And so I went at once to see Rivers. I found him in his rooms, the ones he had taken while he was to assist Wise in his work, and he greeted me cordially.

“The plot thickens,” he said as I told him of Sadie’s wireless station. “I knew that girl was a sly one. She’s one of the most important people in the big spy web. She’s one of their spyders, who spin a pretty web and attract gullible flies. Amos Gately fell for her charms,—you know, Brice, she is a siren,—and somehow she lured him into the web she so deftly spun. To my mind, Gately was a good, upright citizen, who fell for a woman’s wiles. I’m not sure about this, it may be he was mixed up in spy work before Sadie came on the scene,—but I’m certain she was accessory before, during, or after the fact.”

“Accessory to his murder?” I asked.

“Not necessarily; but strongly accessory to his wrongdoing in the matter of treason. I think she, for a time, worked Gately through Rodman, but, latterly, she grew bolder or found she could do more by personal visits and she came and went by the secret elevator, pretty much as she chose.”

“I hate to have Miss Raynor know this,” I said with a covert glance at Rivers, to see how he took the remark.

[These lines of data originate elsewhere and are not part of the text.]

Lemma wp_configure cfg c (k : bool → M Z) w Q :
  (∀ ok tr', configure cfg c (w_t w) = (ok, tr') →
    wp (k (negb ok)) (mk_world (w_c w) tr') Q) →
  wp (r1 ← io (tun_set_ip (cfg_tun_name cfg) (htonl (c_peer_ip c)) (htonl 0xffffff00));
      failed ← (if r1 <? 0 then mret true
                else r2 ← io (tun_set_mtu (cfg_tun_name cfg) (eff_mtu cfg c));
                     mret (r2 <? 0));
      k failed) w Q.
Proof.
  intros Hk. unfold wp, mbind, m_bind_inst, io.
  unfold configure, mbind, io_bind_inst in Hk.
  destruct (tun_set_ip _ _ _ (w_t w)) as [r1 tr1]. destruct (r1 <? 0).
  - exact (Hk false tr1 eq_refl).
  - cbn [w_t w_c]. destruct (tun_set_mtu _ _ tr1) as [r2 tr2].
    specialize (Hk _ _ eq_refl). cbn [w_t w_c] in *. by rewrite negb_involutive in Hk.
Qed.

Lemma wp_handle_openack cfg pkt w Q :
  cfg_ok cfg → bytes pkt →
  (∀ r w', openack cfg pkt w r w' → Q r w') →
  wp (handle_openack cfg pkt (len pkt)) w Q.
Proof.
  intros Hcfg Hb HQ. unfold handle_openack. wp_step. wp_step.
  destruct (Z.eqb_spec (c_state (w_c w)) STATE_AUTH_SENT) as [Hs|Hs]; cbn [negb].
  2:{ wp_step. apply HQ, openack_ignored. by left. }
  wp_step. rewrite pkt_verify_spec by done. apply wp_mem with (1 := eq_refl).
  case_bool_decide as Hv; cbn [negb].
  2:{ wp_step. apply HQ, openack_ignored. right. rewrite pkt_verify_spec by done.
      by rewrite bool_decide_eq_false_2. }
  assert (pkt_verify pkt (len pkt) = Some true) as Hvalid.
  { rewrite pkt_verify_spec by done. by rewrite bool_decide_eq_true_2. }
  destruct Hv as [Hl _]. wp_step. change (HDR_SIZE + SIGN_SIZE) with 24.
  apply wp_parse_tlvs; [done|lia|unfold HDR_SIZE, SIGN_SIZE; lia..|].
  cbv zeta. change (Z.to_nat 24) with 24%nat.
  rewrite (take_ge (drop 24 pkt)) by
    (rewrite length_drop; unfold HDR_SIZE, SIGN_SIZE, len in *; lia).
  fold (openack_fields (w_c w) pkt). wp_step. wp_step.
  destruct (Z.eqb_spec (c_peer_ip (openack_fields (w_c w) pkt)) 0) as [Hip|Hip].
  { wp_step. by apply HQ, openack_no_ip. }
  wp_step. wp_step. wp_step. eapply wp_mem; [apply rd_n_Some; lia|].
  wp_step. wp_step. wp_step. eapply wp_mem; [apply rd_n_Some; lia|].
  do 10 wp_step. destruct (mono_secs (w_t w)) as [now tr] eqn:Hnow.
  pose proof Hnow as [= Hnow1 Hnow2]. rewrite Hnow1, Hnow2.
  change (Z.to_nat 2) with 2%nat. change (Z.to_nat 4) with 4%nat.
  set (c := _ <| c_echo_counter := 0 |>).
  change c with (established (openack_fields (w_c w) pkt) pkt now) in *. clear c.
  set (c := established _ _ _). apply wp_configure. intros ok tr' Hconf. cbn [w_c w_t] in *.
  destruct ok; cbn [negb].
  - wp_step. apply wp_run_script; [apply Hcfg|]. intros new Hnew. cbn [w_c w_t] in *.
    wp_step. apply HQ. by apply (openack_configured cfg pkt w now tr true tr' 1 new).
  - wp_step. wp_step. wp_step. apply HQ.
    by apply (openack_configured cfg pkt w now tr false tr' 0 []).
Qed.
End handler.

(** ** What the handler leaves alone *)

Lemma tlvs_bytes l : bytes l → Forall (λ t, bytes t.2) (tlvs l).
Proof.
  unfold tlvs. generalize (length l) at 1. intros f. revert l.
  induction f as [|f IH]; intros l Hl; [constructor|].
  destruct l as [|ty [|n rest]]; [constructor..|]. cbn [tlv_split].
  rewrite !Forall_cons in Hl. destruct Hl as (_ & _ & Hl).
  case_match; constructor; [by apply Forall_take|by apply IH, Forall_drop].
Qed.

Lemma be_decode_take_is_u (n : nat) l :
  bytes l → Z.of_nat n ≤ len l → is_u (8 * Z.of_nat n) (be_decode (take n l)).
Proof.
  intros Hl Hn. replace (Z.of_nat n) with (len (take n l)) by (rewrite len_take; lia).
  by apply be_decode_is_u, Forall_take.
Qed.

Lemma apply_tlv_frame c t : bytes t.2 → same_frame c (apply_tlv c t).
Proof.
  destruct t as [ty v]. intros Hv. unfold apply_tlv. cbn [snd] in Hv.
  repeat match goal with
  | |- same_frame _ (if ?a <=? ?b then _ else _) => destruct (Z.leb_spec a b)
  | |- same_frame _ (if ?b then _ else _) => destruct b
  | |- same_frame _ (match v with _ => _ end) => destruct v as [|x v]; [|apply Forall_cons in Hv as [? _]]
  end; try apply same_frame_refl;
  try (frame_update ltac:(first [done | by apply (be_decode_take_is_u 2) | by apply (be_decode_take_is_u 4)])).
  all: destruct (Z.leb_spec 4 (len v)); try apply same_frame_refl; frame_update ltac:(done).
Qed.

Lemma openack_fields_frame c pkt : bytes pkt → same_frame c (openack_fields c pkt).
Proof.
  intros Hb. unfold openack_fields.
  assert (Forall (λ t, bytes t.2) (tlvs (drop 24 pkt))) as Ht by (by apply tlvs_bytes, Forall_drop).
  revert c. induction Ht as [|t l Ht _ IH]; intros c; [apply same_frame_refl|].
  simpl. eapply same_frame_trans; [by apply apply_tlv_frame|apply IH].
Qed.

Lemma le_decode_take_is_u (n : nat) l :
  bytes l → is_u (8 * Z.of_nat n) (le_decode (take n l)).
Proof.
  intros Hl. apply (is_u_le (8 * len (take n l))).
  - rewrite len_take. pose proof (len_nonneg l). lia.
  - by apply le_decode_is_u, Forall_take.
Qed.

Lemma established_frame c pkt now :
  bytes pkt → is_u32 now → same_frame c (established c pkt now).
Proof.
  intros Hb Hnow.
  pose proof (le_decode_take_is_u 2 (drop 2 pkt) ltac:(by apply Forall_drop)) as Htoken.
  pose proof (le_decode_take_is_u 4 (drop 4 pkt) ltac:(by apply Forall_drop)) as Hid.
  frame_update ltac:(assumption).
Qed.

Lemma configure_spec `{TunOk} cfg c :
  io_spec (configure cfg c) (λ _ new, Forall config_event new ∧ fd_neutral new).
Proof.
  eapply io_spec_bind; [apply tun_set_ip_ok|]. intros r1 new1 [Hc1 Hn1]. cbv beta.
  destruct (r1 <? 0); [by apply io_spec_ret|].
  eapply io_spec_bind; [apply tun_set_mtu_ok|]. intros r2 new2 [Hc2 Hn2].
  apply io_spec_ret. cbn [app]. split; [by apply Forall_app|].
  intros live. by rewrite live_fds_app, Hn1.
Qed.

Lemma openack_framed `{TunOk} cfg pkt w r w' :
  bytes pkt → openack cfg pkt w r w' → framed w w'.
Proof.
  intros Hb Hack. destruct w as [c0 tr0].
  destruct Hack as [Hv|? ? Hip|now tr ok tr' r script ? ? ? Hnow c Hconf Hres].
  - done.
  - apply (framed_intro _ _ _ []); [by apply openack_fields_frame|done].
  - injection Hnow as Hnow <-. cbn [w_c w_t] in *.
    destruct (configure_spec cfg c (Ev SClock (os tr0 SClock) :: tr0))
      as (ok' & new & Hconf' & _ & Hneu).
    rewrite Hconf in Hconf'. injection Hconf' as <- ->.
    assert (fd_neutral script) as Hs.
    { destruct ok; destruct Hres as [Hs _].
      - by eapply script_events_neutral, script_run_events.
      - by rewrite Hs. }
    rewrite (app_assoc script new), cons_middle, app_assoc.
    apply framed_intro.
    + eapply same_frame_trans; [by apply openack_fields_frame|].
      assert (same_frame (openack_fields c0 pkt) c) as Hc.
      { apply established_frame; [done|]. rewrite <-Hnow. apply u32_is. }
      destruct ok; [done|]. eapply same_frame_trans; [exact Hc|]. apply state_frame.
    + intros live. rewrite !live_fds_app. cbn [live_fds_from foldr fd_effect].
      change (live_fds_from (live_fds_from live new) script = live). by rewrite Hneu, Hs.
Qed.

(** ** The theorems *)

(** C33: the TLV loop terminates within its fuel, never reads outside the packet, and does to
    the client exactly what the well-formed TLVs at the front of the bytes say, in order. *)
Theorem parse_tlvs_spec pkt p remain c tr :
  bytes pkt → 0 ≤ p → 0 ≤ remain → p + remain ≤ len pkt →
  parse_tlvs (S (Z.to_nat remain)) pkt p remain (mk_world c tr) =
  Some ((), mk_world (foldl apply_tlv c
                       (tlvs (take (Z.to_nat remain) (drop (Z.to_nat p) pkt)))) tr).
Proof.
  intros Hb Hp Hr Hl.
  set (w' := mk_world (foldl apply_tlv c _) tr).
  assert (wp (parse_tlvs (S (Z.to_nat remain)) pkt p remain) (mk_world c tr) (λ _ w, w = w'))
    as Hwp by (apply wp_parse_tlvs; [done|done|done|done|lia|reflexivity]).
  by apply wp_run in Hwp as ([] & w & E & ->).
Qed.


(** The fields of an OPENACK with MTU, address, two name servers and the encryption flag,
    in network byte order, are the ones the client ends up with. *)
Theorem openack_fields_roundtrip c hs mtu ip dns0 dns1 enc :
  length hs = 24%nat → is_u16 mtu → is_u32 ip → is_u32 dns0 → is_u32 dns1 →
  openack_fields c (hs ++ tlv 3 (be_encode 2 mtu) ++ tlv 4 (be_encode 4 ip) ++
                    tlv 6 (be_encode 4 dns0 ++ be_encode 4 dns1) ++ tlv 8 [enc]) =
  c <| c_server_mtu := mtu |> <| c_peer_ip := ip |> <| c_dns0 := dns0 |> <| c_dns1 := dns1 |>
    <| c_encrypt := enc |>.
Proof.
  intros Hl Hm Hip H0 H1. unfold openack_fields.
  rewrite drop_app_length' by done. rewrite <-(app_nil_r (tlv 8 [enc])).
  rewrite !tlvs_tlv by (autorewrite with c_len; lia).
  rewrite tlvs_nil. cbn [foldl].
  assert (∀ z, is_u32 z → be_decode (be_encode 4 z) = z) as Hbe.
  { intros z Hz. rewrite be_decode_encode. by apply Z.mod_small. }
  assert (be_decode (be_encode 2 mtu) = mtu) as Hbm.
  { rewrite be_decode_encode. by apply Z.mod_small. }
  unfold apply_tlv. cbn [Z.eqb Pos.eqb].
  rewrite !len_app, !len_be_encode. cbn [Z.leb Z.compare Z.of_nat].
  assert (∀ n z l, take n (be_encode n z ++ l) = be_encode n z) as Htk
    by (intros n z l; apply take_app_length'; by rewrite length_be_encode).
  change (4 <=? 4 + 4) with true. change (8 <=? 4 + 4) with true. cbv iota.
  rewrite Htk, (drop_app_length' (be_encode 4 dns0)) by (by rewrite length_be_encode).
  rewrite !(take_ge (be_encode _ _)) by (by rewrite length_be_encode).
  rewrite Hbm, !Hbe by done. reflexivity.
Qed.

(** ** Witnesses *)

Lemma parse_tlvs_spec_witness :
  parse_tlvs 8 [4; 6; 10; 0; 0; 1; 9] 0 7 (mk_world client_init []) =
  Some ((), mk_world (client_init <| c_peer_ip := 0x0a000001 |>) []).
Proof.
  apply (parse_tlvs_spec [4; 6; 10; 0; 0; 1; 9] 0 7 client_init []); try done.
  by apply byte_list_ok.
Defined.

Lemma openack_fields_roundtrip_witness :
  openack_fields client_init (replicate 24 0 ++ tlv 3 (be_encode 2 1400) ++
    tlv 4 (be_encode 4 0x0a000001) ++ tlv 6 (be_encode 4 0x01010101 ++ be_encode 4 0x08080808) ++
    tlv 8 [1]) =
  client_init <| c_server_mtu := 1400 |> <| c_peer_ip := 0x0a000001 |>
    <| c_dns0 := 0x01010101 |> <| c_dns1 := 0x08080808 |> <| c_encrypt := 1 |>.
Proof. apply openack_fields_roundtrip; done. Defined.

(** A signed OPENACK that grants 10.0.0.1, on Linux with every call succeeding. *)
Definition sample_ack : list Z :=
  let hdr := [0x12; 1; 1; 2; 3; 4; 5; 6] in
  hdr ++ header_digest hdr ++ tlv 3 (be_encode 2 1400) ++ tlv 4 (be_encode 4 0x0a000001).
Definition waiting : client := client_init <| c_state := STATE_AUTH_SENT |>.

“So do I,” he said, as frankly as a boy; “I may as well tell you, Brice, that I love that girl. She is, to me, the very crown of womanhood. I have worshiped her from the first moment I saw her. But, understand, I have no hopes,—no aspirations. I shall never offer my hand and heart to any woman while I have no name to offer. And I shall never have a name. If I haven’t yet discovered my own identity I never can. No, I’m no pessimist, and I know that some time some sudden shock might restore my memory all in a minute, yet I can’t bank on such a possibility. I’ve talked this over with Rankin,—he’s the doctor who’s following up my case,—time and again. He says that a sudden and very forcible shock is needed to restore my memory, and that it may come and—it may not. He says it can’t be forced or brought about knowingly,—it will have to be a coincidence,—a happening that will jar the inert cells of my brain—or, something like that,—I don’t remember the scientific terms.”

Rivers passed his hand wearily across his forehead.

I was in a quandary. I had gone to see the man with full purpose of luring him to Gately’s office and confronting him with the sketched snowflake on the blotting-pad. Now, since he had confided to me his love for Olive Raynor, I shrank from doing anything that might prove him to be Amos Gately’s murderer. For I was fond of Miss Raynor, in a deeply respectful and unpresumptuous fashion. And I had noticed several things of late that made me feel pretty sure that her friendship for Rivers was true and deep, if indeed it were not something more than friendship. This, to be sure, would argue but a fickle loyalty to the memory of Amory Manning, but as Norah and I agreed, when talking it over, Miss Raynor had never shown any desperate grief at Manning’s disappearance,—at least, not more than the loss of a casual friend might arouse.

But I knew where my duty lay. And so I said, “Rivers, I wish you’d go round to Mr. Gately’s office with me. Don’t you think that if you were there,—and you never have been,—you might chance upon some clew that has escaped the notice of Wise or Hudson or myself?”

“Righto!” he said; “I’ve thought myself I’d like to go there. Not, as you politely suggest, to find overlooked clews, but just as a matter of general interest. I’m out, you know, to find the murderer, and also to trace the vanished Amory Manning.”